[Opening Supplied information section]

(** ** The claims *)

(** C1: whatever the environment, the client and the service do, every
    request the script sends carries exactly two messages in this order: the
    system message with content [You're a helpful assistant.] and then the
    user message with content [Write a limerick about the Python programming
    language.]. *)
Theorem C1_request_messages_fixed (w : World) (c : Client) (kw : kwargs) :
  In (c, kw) (requests (trace w)) ->
  request_messages kw =
    Some [("system", "You're a helpful assistant.");
          ("user", "Write a limerick about the Python programming language.")].
Proof.
  rewrite requests_of_run.
  destruct (sdk_new w _) as [e|c']; simpl; [tauto|].
  intros [Heq|[]]. injection Heq as _ <-. reflexivity.
Qed.

Lemma C1_request_messages_fixed_witness :
  In ({| api_key := "sk-test" |}, create_kwargs) (requests (trace world_ok))
  /\ request_messages create_kwargs =
       Some [("system", "You're a helpful assistant.");
             ("user", "Write a limerick about the Python programming language.")].
Proof.
  split.
  - vm_compute. left. reflexivity.
  - apply (C1_request_messages_fixed world_ok {| api_key := "sk-test" |} create_kwargs).
    vm_compute. left. reflexivity.
Defined.

(** C2: of a returned completion only the content of the first choice's
    message is read.  Two runs on the same output stream that differ only in
    what the completion holds besides that content (further choices, other
    fields of the first choice) are the same run: the same events, the same
    output and the same result, so the further choices cause no error and
    change nothing. *)
Theorem C2_only_first_choice_content_read
    (w1 w2 : World) (c : Client) (k1 k2 : ChatCompletion)
    (ch1 ch2 : Choice) (rest1 rest2 : list Choice) :
  environ w1 !! "OPENAI_API_KEY" = environ w2 !! "OPENAI_API_KEY" ->
  stdout_refuses w1 = stdout_refuses w2 ->
  sdk_new w1 (environ w1 !! "OPENAI_API_KEY") = inr c ->
  sdk_new w2 (environ w2 !! "OPENAI_API_KEY") = inr c ->
  sdk_create w1 c create_kwargs = inr k1 ->
  sdk_create w2 c create_kwargs = inr k2 ->
  choices k1 = ch1 :: rest1 ->
  choices k2 = ch2 :: rest2 ->
  content (message ch1) = content (message ch2) ->
  run w1 = run w2.
Proof.
  intros Henv Hstream Hn1 Hn2 Hc1 Hc2 Hk1 Hk2 Hcontent.
  rewrite !run_unfold. cbv zeta.
  rewrite Hn1, Hn2, Hc1, Hc2, Hk1, Hk2, Henv, Hcontent.
  unfold encode_error. rewrite Hstream. reflexivity.
Qed.

Lemma C2_only_first_choice_content_read_witness :
  run world_two_choices = run world_ok.
Proof.
  apply (C2_only_first_choice_content_read
           world_two_choices world_ok {| api_key := "sk-test" |}
           (reply [Some limerick; Some "another"; None]) (reply [Some limerick])
           {| message := {| content := Some limerick; role := "assistant" |};
              finish_reason := "stop" |}
           {| message := {| content := Some limerick; role := "assistant" |};
              finish_reason := "stop" |}
           (choices (reply [Some "another"; None])) []);
    vm_compute; reflexivity.
Defined.

(** C3: on a successful run, where the call returned a completion whose
    first choice holds a text, standard output has received that text
    unchanged, then one line feed, and nothing else. *)
Theorem C3_stdout_is_content_then_newline
    (w : World) (c : Client) (k : ChatCompletion)
    (ch : Choice) (rest : list Choice) (text : string) :
  sdk_new w (environ w !! "OPENAI_API_KEY") = inr c ->
  sdk_create w c create_kwargs = inr k ->
  choices k = ch :: rest ->
  content (message ch) = Some text ->
  result w = inr tt ->
  stdout (trace w) = text +:+ NL.
Proof.
  intros Hn Hc Hk Ht. unfold_run.
  rewrite Hn, Hc, Hk, Ht. change (py_str (Some text)) with text.
  destruct (encode_error w text); intros Hok; [discriminate Hok|reflexivity].
Qed.

Lemma C3_stdout_is_content_then_newline_witness :
  stdout (trace world_two_choices) = limerick +:+ NL.
Proof.
  apply (C3_stdout_is_content_then_newline
           world_two_choices {| api_key := "sk-test" |}
           (reply [Some limerick; Some "another"; None])
           {| message := {| content := Some limerick; role := "assistant" |};
              finish_reason := "stop" |}
           (choices (reply [Some "another"; None])) limerick);
    vm_compute; reflexivity.
Defined.

(** C4, as the spec states it: whenever the credential variable is
    absent, the run fails before any request and any output.  The script
    has no check of its own; in [world_lenient] the variable is absent, the
    constructor returns a client all the same, and the run goes on to the
    request and succeeds. *)
Lemma C4_absent_credential_need_not_fail :
  ~ (forall w : World,
       environ w !! "OPENAI_API_KEY" = None ->
       exists e : exn,
         result w = inl e
         /\ requests (trace w) = []
         /\ stdout (trace w) = EmptyString).
Proof.
  intros Hall.
  destruct (Hall world_lenient) as (e & He & _).
  - vm_compute. reflexivity.
  - vm_compute in He. discriminate He.
Qed.

(** C4, amended: when the credential variable is absent, the constructor is
    handed [None]; when the constructor raises on it, the run ends there
    with that exception: no request has been issued and nothing has been
    written. *)
Theorem C4_missing_credential_fails_first (w : World) (e : exn) :
  environ w !! "OPENAI_API_KEY" = None ->
  sdk_new w None = inl e ->
  result w = inl e
  /\ trace w = [EGetenv "OPENAI_API_KEY"; ENewClient None]
  /\ requests (trace w) = []
  /\ stdout (trace w) = EmptyString
  /\ exit_status (result w) <> 0.
Proof.
  intros Habsent Hrej. unfold_run.
  rewrite Habsent, Hrej. repeat split. discriminate.
Qed.

Lemma C4_missing_credential_fails_first_witness :
  result world_no_key = inl (SdkError "OpenAIError" "The api_key client option must be set")
  /\ trace world_no_key = [EGetenv "OPENAI_API_KEY"; ENewClient None]
  /\ requests (trace world_no_key) = []
  /\ stdout (trace world_no_key) = EmptyString
  /\ exit_status (result world_no_key) <> 0.
Proof.
  apply (C4_missing_credential_fails_first world_no_key
           (SdkError "OpenAIError" "The api_key client option must be set"));
    vm_compute; reflexivity.
Defined.

(** C5, as the spec states it: whenever the constructor returns and the
    call returns a completion with at least one choice, standard output
    receives a text that is not empty.  In [world_empty_content] the first
    choice holds the empty text and only the line feed is written; in
    [world_unencodable] standard output cannot encode the text, [print]
    raises and nothing is written. *)
Lemma C5_answer_without_printed_text :
  (answered_with_choice world_empty_content
   /\ ~ prints_nonempty_text world_empty_content)
  /\ (answered_with_choice world_unencodable
      /\ ~ prints_nonempty_text world_unencodable).
Proof.
  split; split.
  - exists {| api_key := "sk-test" |}, (reply [Some EmptyString]),
      {| message := {| content := Some EmptyString; role := "assistant" |};
         finish_reason := "stop" |}, [].
    repeat split; vm_compute; reflexivity.
  - intros (text & Hne & Hout).
    assert (stdout (trace world_empty_content) = NL) as Hnl
      by (vm_compute; reflexivity).
    rewrite Hnl in Hout.
    destruct text as [|a t]; [congruence|].
    destruct t; discriminate Hout.
  - exists {| api_key := "sk-test" |}, (reply [Some accented]),
      {| message := {| content := Some accented; role := "assistant" |};
         finish_reason := "stop" |}, [].
    repeat split; vm_compute; reflexivity.
  - intros (text & _ & Hout).
    assert (stdout (trace world_unencodable) = EmptyString) as Hnone
      by (vm_compute; reflexivity).
    rewrite Hnone in Hout.
    destruct text; discriminate Hout.
Qed.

[Closing Supplied information section]

-- Your objective --
What is wanted is every line above, written out exactly.

-- Result of the exercise --
(** ** The claims *)

(** C1: whatever the environment, the client and the service do, every
    request the script sends carries exactly two messages in this order: the
    system message with content [You're a helpful assistant.] and then the
    user message with content [Write a limerick about the Python programming
    language.]. *)
Theorem C1_request_messages_fixed (w : World) (c : Client) (kw : kwargs) :
  In (c, kw) (requests (trace w)) ->
  request_messages kw =
    Some [("system", "You're a helpful assistant.");
          ("user", "Write a limerick about the Python programming language.")].
Proof.
  rewrite requests_of_run.
  destruct (sdk_new w _) as [e|c']; simpl; [tauto|].
  intros [Heq|[]]. injection Heq as _ <-. reflexivity.
Qed.

Lemma C1_request_messages_fixed_witness :
  In ({| api_key := "sk-test" |}, create_kwargs) (requests (trace world_ok))
  /\ request_messages create_kwargs =
       Some [("system", "You're a helpful assistant.");
             ("user", "Write a limerick about the Python programming language.")].
Proof.
  split.
  - vm_compute. left. reflexivity.
  - apply (C1_request_messages_fixed world_ok {| api_key := "sk-test" |} create_kwargs).
    vm_compute. left. reflexivity.
Defined.

(** C2: of a returned completion only the content of the first choice's
    message is read.  Two runs on the same output stream that differ only in
    what the completion holds besides that content (further choices, other
    fields of the first choice) are the same run: the same events, the same
    output and the same result, so the further choices cause no error and
    change nothing. *)
Theorem C2_only_first_choice_content_read
    (w1 w2 : World) (c : Client) (k1 k2 : ChatCompletion)
    (ch1 ch2 : Choice) (rest1 rest2 : list Choice) :
  environ w1 !! "OPENAI_API_KEY" = environ w2 !! "OPENAI_API_KEY" ->
  stdout_refuses w1 = stdout_refuses w2 ->
  sdk_new w1 (environ w1 !! "OPENAI_API_KEY") = inr c ->
  sdk_new w2 (environ w2 !! "OPENAI_API_KEY") = inr c ->
  sdk_create w1 c create_kwargs = inr k1 ->
  sdk_create w2 c create_kwargs = inr k2 ->
  choices k1 = ch1 :: rest1 ->
  choices k2 = ch2 :: rest2 ->
  content (message ch1) = content (message ch2) ->
  run w1 = run w2.
Proof.
  intros Henv Hstream Hn1 Hn2 Hc1 Hc2 Hk1 Hk2 Hcontent.
  rewrite !run_unfold. cbv zeta.
  rewrite Hn1, Hn2, Hc1, Hc2, Hk1, Hk2, Henv, Hcontent.
  unfold encode_error. rewrite Hstream. reflexivity.
Qed.

Lemma C2_only_first_choice_content_read_witness :
  run world_two_choices = run world_ok.
Proof.
  apply (C2_only_first_choice_content_read
           world_two_choices world_ok {| api_key := "sk-test" |}
           (reply [Some limerick; Some "another"; None]) (reply [Some limerick])
           {| message := {| content := Some limerick; role := "assistant" |};
              finish_reason := "stop" |}
           {| message := {| content := Some limerick; role := "assistant" |};
              finish_reason := "stop" |}
           (choices (reply [Some "another"; None])) []);
    vm_compute; reflexivity.
Defined.

(** C3: on a successful run, where the call returned a completion whose
    first choice holds a text, standard output has received that text
    unchanged, then one line feed, and nothing else. *)
Theorem C3_stdout_is_content_then_newline
    (w : World) (c : Client) (k : ChatCompletion)
    (ch : Choice) (rest : list Choice) (text : string) :
  sdk_new w (environ w !! "OPENAI_API_KEY") = inr c ->
  sdk_create w c create_kwargs = inr k ->
  choices k = ch :: rest ->
  content (message ch) = Some text ->
  result w = inr tt ->
  stdout (trace w) = text +:+ NL.
Proof.
  intros Hn Hc Hk Ht. unfold_run.
  rewrite Hn, Hc, Hk, Ht. change (py_str (Some text)) with text.
  destruct (encode_error w text); intros Hok; [discriminate Hok|reflexivity].
Qed.

Lemma C3_stdout_is_content_then_newline_witness :
  stdout (trace world_two_choices) = limerick +:+ NL.
Proof.
  apply (C3_stdout_is_content_then_newline
           world_two_choices {| api_key := "sk-test" |}
           (reply [Some limerick; Some "another"; None])
           {| message := {| content := Some limerick; role := "assistant" |};
              finish_reason := "stop" |}
           (choices (reply [Some "another"; None])) limerick);
    vm_compute; reflexivity.
Defined.

(** C4, as the spec states it: whenever the credential variable is
    absent, the run fails before any request and any output.  The script
    has no check of its own; in [world_lenient] the variable is absent, the
    constructor returns a client all the same, and the run goes on to the
    request and succeeds. *)
Lemma C4_absent_credential_need_not_fail :
  ~ (forall w : World,
       environ w !! "OPENAI_API_KEY" = None ->
       exists e : exn,
         result w = inl e
         /\ requests (trace w) = []
         /\ stdout (trace w) = EmptyString).
Proof.
  intros Hall.
  destruct (Hall world_lenient) as (e & He & _).
  - vm_compute. reflexivity.
  - vm_compute in He. discriminate He.
Qed.

(** C4, amended: when the credential variable is absent, the constructor is
    handed [None]; when the constructor raises on it, the run ends there
    with that exception: no request has been issued and nothing has been
    written. *)
Theorem C4_missing_credential_fails_first (w : World) (e : exn) :
  environ w !! "OPENAI_API_KEY" = None ->
  sdk_new w None = inl e ->
  result w = inl e
  /\ trace w = [EGetenv "OPENAI_API_KEY"; ENewClient None]
  /\ requests (trace w) = []
  /\ stdout (trace w) = EmptyString
  /\ exit_status (result w) <> 0.
Proof.
  intros Habsent Hrej. unfold_run.
  rewrite Habsent, Hrej. repeat split. discriminate.
Qed.

Lemma C4_missing_credential_fails_first_witness :
  result world_no_key = inl (SdkError "OpenAIError" "The api_key client option must be set")
  /\ trace world_no_key = [EGetenv "OPENAI_API_KEY"; ENewClient None]
  /\ requests (trace world_no_key) = []
  /\ stdout (trace world_no_key) = EmptyString
  /\ exit_status (result world_no_key) <> 0.
Proof.
  apply (C4_missing_credential_fails_first world_no_key
           (SdkError "OpenAIError" "The api_key client option must be set"));
    vm_compute; reflexivity.
Defined.

(** C5, as the spec states it: whenever the constructor returns and the
    call returns a completion with at least one choice, standard output
    receives a text that is not empty.  In [world_empty_content] the first
    choice holds the empty text and only the line feed is written; in
    [world_unencodable] standard output cannot encode the text, [print]
    raises and nothing is written. *)
Lemma C5_answer_without_printed_text :
  (answered_with_choice world_empty_content
   /\ ~ prints_nonempty_text world_empty_content)
  /\ (answered_with_choice world_unencodable
      /\ ~ prints_nonempty_text world_unencodable).
Proof.
  split; split.
  - exists {| api_key := "sk-test" |}, (reply [Some EmptyString]),
      {| message := {| content := Some EmptyString; role := "assistant" |};
         finish_reason := "stop" |}, [].
    repeat split; vm_compute; reflexivity.
  - intros (text & Hne & Hout).
    assert (stdout (trace world_empty_content) = NL) as Hnl
      by (vm_compute; reflexivity).
    rewrite Hnl in Hout.
    destruct text as [|a t]; [congruence|].
    destruct t; discriminate Hout.
  - exists {| api_key := "sk-test" |}, (reply [Some accented]),
      {| message := {| content := Some accented; role := "assistant" |};
         finish_reason := "stop" |}, [].
    repeat split; vm_compute; reflexivity.
  - intros (text & _ & Hout).
    assert (stdout (trace world_unencodable) = EmptyString) as Hnone
      by (vm_compute; reflexivity).
    rewrite Hnone in Hout.
    destruct text; discriminate Hout.
Qed.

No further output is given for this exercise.